L’alto livello intellettuale e di expertise di cui parlavo sopra non può essere mantenuto senza che i dirigenti dispongano di tempi e luoghi di confronto di pratiche, di studi di caso problematici, di possibilità di innovazione, ecc. Questo richiede il loro sviluppo professionale tenendo presente che gli strumenti tecnologici moderni permettono di farlo integrando modalità cooperative a distanza e lavoro di gruppo in presenza.

Come può essere rilevata e valutata la qualità in riferimento al ruolo del dirigente scolastico?

Come per altri ambiti delle scienze umane e sociali, le questioni educative vertono il più delle volte su dei casi: una classe, una disciplina, un istituto… È difficile immaginare reali sperimentazioni su vasta scala e a lungo termine non fosse altro che per questioni di etica. Per quanto ne so, pochi paesi lo fanno. Allora, rispetto a cosa rilevare la qualità dell’azione condotta?

La qualità non è un elemento intrinseco, è un costrutto cognitivo e sociale.

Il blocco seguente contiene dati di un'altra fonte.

(** A snapshot validates against the very session it was resolved from,
    as long as the context limit, the last compartment and the messages have
    not changed and the cached message count does not exceed what the session
    shows: resolution and validation agree on ids, counts and fingerprints. *)
Theorem fresh_snapshot_validates `{Engine} `{Tokenizer} ctx store cache limit :
  cx_mode ctx ≠ mode_manual_full_recomp →
  (∀ m, m ∈ bs_messages store → 1 ≤ rm_ordinal m) →
  match bs_absoluteMessageCount store with
  | Some n => n ≤ shown_count (bs_messages store)
  | None => True
  end →
  match limit with Some l => l = cx_contextLimit ctx | None => True end →
  validateBoundarySnapshot (resolveProtectedTailBoundary ctx store cache).1 limit
    (bs_messages store) (cx_lastCompartmentEndOrdinal ctx) = valid.
Proof.
  intros Hmode Hord Habs Hlim. unfold resolveProtectedTailBoundary.
  set (options := index_options ctx store).
  destruct (build_count options (bs_messages store) cache) as (Hmax & Hpos & Hshown).
  specialize (Hshown Habs).
  pose proof (boundaryMessageId_idAt options (bs_messages store) cache) as Hid.
  destruct (buildTrueRawTokenIndex _ _ _) as [index cache'] eqn:Eix. cbn [fst] in *.
  set (offset := Z.max 1 (cx_lastCompartmentEndOrdinal ctx + 1)).
  assert (match limit with
          | Some l => isNaN l = true ∨ l = cf_contextLimit (boundaryCtxFields ctx)
          | None => True
          end) as Hlim' by (destruct limit; [by right|done]).
  destruct (ti_rawMessageCount index =? 0) eqn:E0.
  - assert (bs_messages store = []) as Hnil.
    { destruct (bs_messages store) as [|m ms]; [done|].
      specialize (Hord m ltac:(set_solver)). specialize (Hmax m ltac:(set_solver)). lia. }
    rewrite Hnil. apply validate_ok; cbn [emptySessionSnapshot sn_ctx sn_rawMessageCountAtTrigger
      sn_offset sn_offsetMessageId sn_rawLastMessageIdAtTrigger sn_protectedTailStart
      sn_protectedTailStartMessageId sn_eligibleEndOrdinal sn_eligibleEndMessageId
      sn_rawRangeFingerprint]; done.
  - set (s := match cx_mode ctx with mode_manual_full_recomp => _ | _ => _ end).
    assert (s = liveSnapshot ctx index (bs_messages store) offset
                  (default (bs_now store) (cx_createdAt ctx))) as -> by (subst s; by destruct (cx_mode ctx)).
    destruct (live_fields ctx index (bs_messages store) offset
                (default (bs_now store) (cx_createdAt ctx)))
      as (Ho & Hctx & Hoid & Hpid & Heid & Hc & Hlid & Hfp & Hp & He & _).
    set (s' := liveSnapshot _ _ _ _ _) in *.
    apply validate_ok.
    + by rewrite Hctx.
    + by rewrite Hc.
    + rewrite Hoid, Ho. by apply Hid.
    + rewrite Hlid, Hc. by apply Hid.
    + intros _. rewrite Hpid. by apply Hid.
    + intros _. rewrite Heid. by apply Hid.
    + done.
    + by rewrite Ho, Hfp.
Qed.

Più di un secolo fa, Émile Durkheim rispondeva che non potendo sperimentare si poteva comparare. Sì, si possono comparare le classi, si possono comparare le discipline, si possono comparare gli istituti. In Francia, si possono anche comparare tra di loro le académies, cosa che peraltro già si fa. Sapendo, beninteso, che queste comparazioni richiedono di considerare molteplici fattori. Per esempio, è ciò che fanno già i Rectorats (rettorati) che giudicano il “valore aggiunto” di un istituto secondario in riferimento ai suoi “risultati attesi”. Per un istituto, questi risultati attesi sono definiti in rapporto agli altri istituti scolastici della stessa académie che condividono le medesime caratteristiche in termini di dimensione, popolazione di alunni accolti, ecc.
Per un dato istituto, almeno due tipi di comparazione sono utili, se non addirittura indispensabili. Un istituto può innanzitutto confrontarsi con gli altri di una determinata zona geografica (bacino di formazione, académie, paese). Può anche confrontare i suoi risultati attuali con quegli degli anni precedenti, per fare delle rilevazioni sui progressi fatti nei diversi anni, almeno quattro o cinque. Ciò pone una difficile domanda che ho affrontato nel mio “Que sais-je” sulle dimensioni cognitive del management; ossia, quella della memoria collettiva, punto debole degli istituti scolastici, che è destinato quindi ad essere un elemento forte della formazione dei dirigenti scolastici e del loro sviluppo professionale.